The former world number one wasted a golden opportunity to clinch the season-ending Tour Championship in Atlanta at the weekend, finishing four strokes adrift of winner Retief Goosen after battling to a two-over-par 72.
Although he failed in his bid to claim a first strokeplay title of the season, Woods believes the revamp of his swing is close to bearing fruit.
"The season has been disappointing. I didn't win a major championship but I've made some great strides in my game, which I'm really excited about," said Woods, whose five-year reign as world number one was ended two months ago by Fiji's Vijay Singh.
"I'm putting the pieces together and they're starting to come together. Now I just need to build more consistency and do it week-in and week-out and, on top of that, day in and day out.
"Even though it didn't show much in the final round, over the last two days it did," added Woods, who started the last day at East Lake Golf Club in a tie for the lead after scores of 72, 64 and 65 but hit only five of 14 fairways as he lost ground.
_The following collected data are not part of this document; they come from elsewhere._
(* ===== verification/RpcFeatures.v ===== *)
(** * RpcFeatures: the methods for payments, the pool, wallets and snapshots

    Models the methods of [irondag-blockchain/src/rpc.rs] for time-locked,
    sponsored and recurring transactions, the privacy pool, security policies,
    wallets, multi-signature payloads, social recovery and the restoring of a
    snapshot, on top of the components they call.

    [FeatureJson] is the [serde] conversion of schedules and policies.  A
    snapshot is read by [open_snapshot]: the resolution of the path, the test
    that it lies in the directory of snapshots, and [load_from_file]. *)

From S2P Require Import Prelude Types Block Pow Error.
From S2P Require Import Storage DagStorage GhostDag.
From S2P Require Import Sponsorship PrivacyPool Recurring Governance Wallet WalletFactory Verkle.
From S2P Require Import Ledger BlockIndex Execution AccountFrame Chain.
From S2P Require Import Economics Messaging Sharding Float64 Ordering TxPool.
From S2P Require Import SyncPool SyncProtocol RateLimit PeerScore Wire PeerTables Gossip PeerLoop.
From S2P Require Import Security Multisig Recovery Hardening Json RpcServer RpcEth.

Class FeatureJson := {
  schedule_of_json : Value → option Schedule;
  schedule_to_json : Schedule → Value;
  policy_of_json : Value → option SecurityPolicy;
  policy_to_json : SecurityPolicy → Value }.

(** Whole handlers run on one component of the server. *)
Section Features.
Context `{Hex, Keccak, Blake3, Crypto, Evm, HashIter, SliceSearch, UnstableSort, SipHash, MessageCodec, AddrText}.
Context `{Codec Block, Codec (list Hash), Codec TxReceipt, Codec CrossShardMessage, JsonText, Rlp, TxJson, ScheduleJson, FeatureJson}.
Abbreviation RM := (SE RpcServer Failure).
Context (env : Env).

(** ** Parameters *)

Abbreviation Fields := (list (string * Value)).

(** [params.ok_or_else(..)?.as_object().ok_or_else(..)?] *)
Definition object_params (params : option Value) (missing wrong : string) : RpcResult Fields :=
  p ← ok_or (rpc_error (-32602) missing) params;
  ok_or (rpc_error (-32602) wrong) (as_object p).
Definition str_field (obj : Fields) (k missing : string) : RpcResult string :=
  ok_or (rpc_error (-32602) missing) (field_str k obj).
Definition addr_field (obj : Fields) (k missing : string) : RpcResult Address := str_field obj k missing ≫= parse_address.
Definition hash_field (obj : Fields) (k missing : string) : RpcResult Hash := str_field obj k missing ≫= parse_hash.
(** [parse_hex_number(obj.get(k).and_then(|v| v.as_str()).unwrap_or("0x0"))? as u128] *)
Definition number_field (obj : Fields) (k : string) : RpcResult u128 := parse_hex_number (default "0x0"%string (field_str k obj)).
(** [.map(parse).transpose()?.unwrap_or(0)] *)
Definition opt_number {A} (parse : string → RpcResult A) (d : A) (o : option string) : RpcResult A :=
  match o with Some s => parse s | None => Ok d end.
Definition first_address (params : option Value) (missing : string) : RpcResult Address :=
  p ← ok_or (rpc_error (-32602) "Invalid params") params;
  s ← ok_or (rpc_error (-32602) missing) (as_array p ≫= λ arr, extract_str_param arr 0);
  parse_address s.
Fixpoint addresses_of (missing : string) (l : list Value) : RpcResult (list Address) :=
  match l with
  | [] => Ok []
  | v :: l' =>
      s ← ok_or (rpc_error (-32602) missing) (as_str v);
      a ← parse_address s;
      rest ← addresses_of missing l';
      Ok (a :: rest)
  end.
Definition addr_list (l : list Address) : Value := VArray (addr_value <$> l).
(** [tx.execute_at_block.map(|b| format!("0x{:x}", b))] *)
Definition num_opt (o : option Z) : Value := vopt num_value o.
Definition dec_value (n : Z) : Value := VString (to_decimal n).

(** ** Time-locked and sponsored transactions *)

Definition chain_nonce (a : Address) : RM u64 := on_chain RPC_INTERNAL_ERROR "unreachable" (on_ledger (get_nonce a)).
Definition chain_balance (a : Address) : RM u128 := on_chain RPC_INTERNAL_ERROR "unreachable" (on_ledger (get_balance a)).

Definition tx_fields (t : Transaction) : Fields :=
  [("hash", hash_value (tx_hash t)); ("from", addr_value (from t)); ("to", addr_value (to t)); ("value", num_value (value t))].

Definition irondag_create_time_locked_transaction (params : option Value) : RM Value :=
  obj ← need (object_params params "Invalid params" "Params must be an object");
  from ← need (addr_field obj "from" "Missing 'from' address");
  to ← need (addr_field obj "to" "Missing 'to' address");
  value ← need (number_field obj "value");
  fee ← need (number_field obj "fee");
  _ ← acquire_blockchain_read env;
  nonce ← chain_nonce from;
  let tx := tx_new from to value fee nonce in
  tx ← match field_str "executeAtBlock" obj with Some s => n ← need (parse_hex_number s); mret (with_execute_at_block tx n) | None => mret tx end;
  tx ← match field_str "executeAtTimestamp" obj with Some s => n ← need (parse_hex_number s); mret (with_execute_at_timestamp tx n) | None => mret tx end;
  mret (VObject [("transaction", VObject (tx_fields tx ++ [("fee", num_value (Block.fee tx)); ("nonce", num_value (Block.nonce tx));
                    ("executeAtBlock", num_opt (execute_at_block tx)); ("executeAtTimestamp", num_opt (execute_at_timestamp tx))]));
                 ("message", VString "Transaction created. Must be signed before sending.")]).

Definition is_time_locked (t : Transaction) : bool :=
  bool_decide (is_Some (execute_at_block t) ∨ is_Some (execute_at_timestamp t)).
Definition irondag_get_time_locked_transactions : RM Value :=
  _ ← acquire_blockchain_read env;
  s ← se_get;
  let current := cached_latest_block_number (rs_chain s) in
  let locked := (λ t, VObject (tx_fields t ++ [("executeAtBlock", num_opt (execute_at_block t));
                    ("executeAtTimestamp", num_opt (execute_at_timestamp t)); ("isReady", VBool (is_ready_to_execute t current (e_wall env)));
                    ("currentBlock", num_value current); ("currentTimestamp", num_value (e_wall env))]))
                <$> List.filter is_time_locked (concat (transactions <$> blocks (blocks_data (rs_chain s)))) in
  mret (VObject [("timeLockedTransactions", VArray locked); ("count", vnat (length locked))]).

Definition irondag_create_gasless_transaction (params : option Value) : RM Value :=
  obj ← need (object_params params "Invalid params" "Params must be an object");
  from ← need (addr_field obj "from" "Missing 'from' address");
  to ← need (addr_field obj "to" "Missing 'to' address");
  sponsor ← need (addr_field obj "sponsor" "Missing 'sponsor' address");
  value ← need (number_field obj "value");
  fee ← need (number_field obj "fee");
  _ ← acquire_blockchain_read env;
  nonce ← chain_nonce from;
  let tx := with_sponsor (tx_new from to value fee nonce) sponsor in
  sponsor_balance ← chain_balance sponsor;
  if sponsor_balance <? fee then refuse (-32603) "Insufficient sponsor balance" else
  mret (VObject [("transaction", VObject (tx_fields tx ++ [("fee", num_value (Block.fee tx)); ("sponsor", addr_value sponsor);
                    ("nonce", num_value (Block.nonce tx))]));
                 ("sponsorBalance", num_value sponsor_balance); ("message", VString "Transaction created. Must be signed before sending.")]).
Definition irondag_get_sponsored_transactions (params : option Value) : RM Value :=
  sponsor ← need (first_address params "Missing sponsor address");
  _ ← acquire_blockchain_read env;
  s ← se_get;
  let found := concat ((λ b, (λ t, VObject (tx_fields t ++ [("fee", num_value (Block.fee t)); ("sponsor", addr_value sponsor);
                                 ("blockNumber", num_value (block_number (header b)))]))
                             <$> List.filter (λ t, bool_decide (Block.sponsor t = Some sponsor)) (transactions b))
                       <$> blocks (blocks_data (rs_chain s))) in
  mret (VObject [("sponsoredTransactions", VArray found); ("count", vnat (length found)); ("sponsor", addr_value sponsor)]).

(** ** Sponsor policies *)

Definition set_chain_of (f : Blockchain → Blockchain) (s : RpcServer) : RpcServer :=
  with_node (set_node_chain (f (rs_chain s)) (rs_node s)) s.

(** [null], a number, or a decimal or hexadecimal text; anything else is 0. *)
Definition amount_field (obj : Fields) (k wrong : string) : RpcResult (option u128) :=
  match obj_get k obj with
  | None | Some VNull => Ok None
  | Some v =>
      match as_u64 v with
      | Some n => Ok (Some n)
      | None => n ← ok_or (rpc_error (-32602) wrong) (parse_u128_either (default "0"%string (as_str v))); Ok (Some n)
      end
  end.
Definition senders_field (obj : Fields) : RpcResult (option (list Address)) :=
  match obj_get "allowedSenders" obj with
  | None | Some VNull => Ok None
  | Some (VArray l) => Some <$> addresses_of "allowedSenders entries must be hex address strings" l
  | Some _ => Err (rpc_error (-32602) "allowedSenders must be null or an array of address strings")
  end.
Definition expiry_field (obj : Fields) : RpcResult (option u64) :=
  match obj_get "expiresAtBlock" obj with
  | None | Some VNull => Ok None
  | Some v => n ← ok_or (rpc_error (-32602) "expiresAtBlock must be a uint") (as_u64 v); Ok (Some n)
  end.
Definition irondag_register_sponsor_policy (params : option Value) : RM Value :=
  obj ← need (object_params params "params required" "params must be a JSON object");
  sponsor ← need (addr_field obj "sponsor" "Missing field: sponsor");
  let active := default true (obj_get "active" obj ≫= as_bool) in
  allowed ← need (senders_field obj);
  max_fee ← need (amount_field obj "maxFeePerTx" "maxFeePerTx must be a decimal or 0x-hex string");
  expires ← need (expiry_field obj);
  daily ← need (amount_field obj "dailySpendLimit" "dailySpendLimit must be a decimal or 0x-hex string");
  let policy := Sponsorship.MkPolicy active allowed max_fee expires daily 0 0 in
  _ ← acquire_blockchain_read env;
  _ ← se_mod (set_chain_of (λ c, set_sponsors (register (sponsor_registry c) sponsor policy) c));
  mret (VObject [("success", VBool true); ("sponsor", addr_value sponsor); ("message", VString "Sponsor policy registered")]).
Definition irondag_deregister_sponsor_policy (params : option Value) : RM Value :=
  obj ← need (object_params params "params required" "params must be a JSON object");
  sponsor ← need (addr_field obj "sponsor" "Missing field: sponsor");
  _ ← acquire_blockchain_read env;
  s ← se_get;
  let '(r, existed) := deregister (sponsor_registry (rs_chain s)) sponsor in
  _ ← se_mod (set_chain_of (set_sponsors r));
  mret (VObject [("success", VBool existed); ("sponsor", addr_value sponsor);
                 ("message", VString (if existed then "Policy removed" else "No policy was registered for this sponsor"))]).
Definition irondag_get_sponsor_policy (params : option Value) : RM Value :=
  obj ← need (object_params params "params required" "params must be a JSON object");
  sponsor ← need (addr_field obj "sponsor" "Missing field: sponsor");
  _ ← acquire_blockchain_read env;
  s ← se_get;
  mret (match sponsor_registry (rs_chain s) !! sponsor with
        | None => VObject [("sponsor", addr_value sponsor); ("registered", VBool false)]
        | Some p =>
            VObject [("sponsor", addr_value sponsor); ("registered", VBool true); ("active", VBool (active p));
                     ("allowedSenders", vopt addr_list (allowed_senders p)); ("maxFeePerTx", vopt dec_value (max_fee_per_tx p));
                     ("expiresAtBlock", vopt vint (expires_at_block p)); ("dailySpendLimit", vopt dec_value (daily_spend_limit p));
                     ("spentInWindow", dec_value (spent_in_window p)); ("windowStartBlock", vint (window_start_block p))]
        end).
"It was a very successful week as far as progressing in the right direction, but ultimately I'm very disappointed.
"I felt like it was a golden opportunity to win a tournament.
"But my finishes over the past three, four months have been pretty good," said the eight-times major winner, who has produced 10 top-10 finishes in his last 12 starts.
Woods, who has not won a major since the 2002 U.S. Open, travels to South Korea next week for a four-player exhibition involving K.J. Choi, Colin Montgomerie and Pak Se Ri.
He then moves on to Japan to compete at the Dunlop Phoenix.
The fact remains, though, that the 28-year-old American is not the player he was in his pomp during 2000, when he won the last three majors of the year.
He has lost the aura of dominance he once enjoyed over his rivals and has had problems with his driving and the precision of his approach play for more than two years.
Many of his peers feel he should reunite with former swing coach Butch Harmon but Woods, typically dogged in his decision-making, has decided to try his luck with Hank Haney, who also coaches his close friend Mark O'Meara.
"I have always picked people's brains, everyone from Rick Smith and Hank Haney to David Leadbetter," Woods said earlier this year. "That's the only way you can grow.
"Ninety percent of the information I throw out immediately, five percent I try and discard and five percent I retain. I just take little bits and pieces, and sometimes it works."
Whether through Haney, Harmon or someone else, Woods certainly needs something to work.
His swing, at the moment, cannot be relied upon to withstand the pressures coming down the stretch in a big event -- and his closest rivals know this all too well.
Woods, who played last week in his first tournament since his October marriage to Swedish model Elin Nordegren, has not won a strokeplay title since the WGC-American Express Championship at Woodstock, Georgia in October last year.
He has now played in 20 consecutive strokeplay events without success, his longest victory drought since turning professional in 1996.
His only victory this season came at the WGC-Accenture Match Play Championship at Carlsbad, California in February.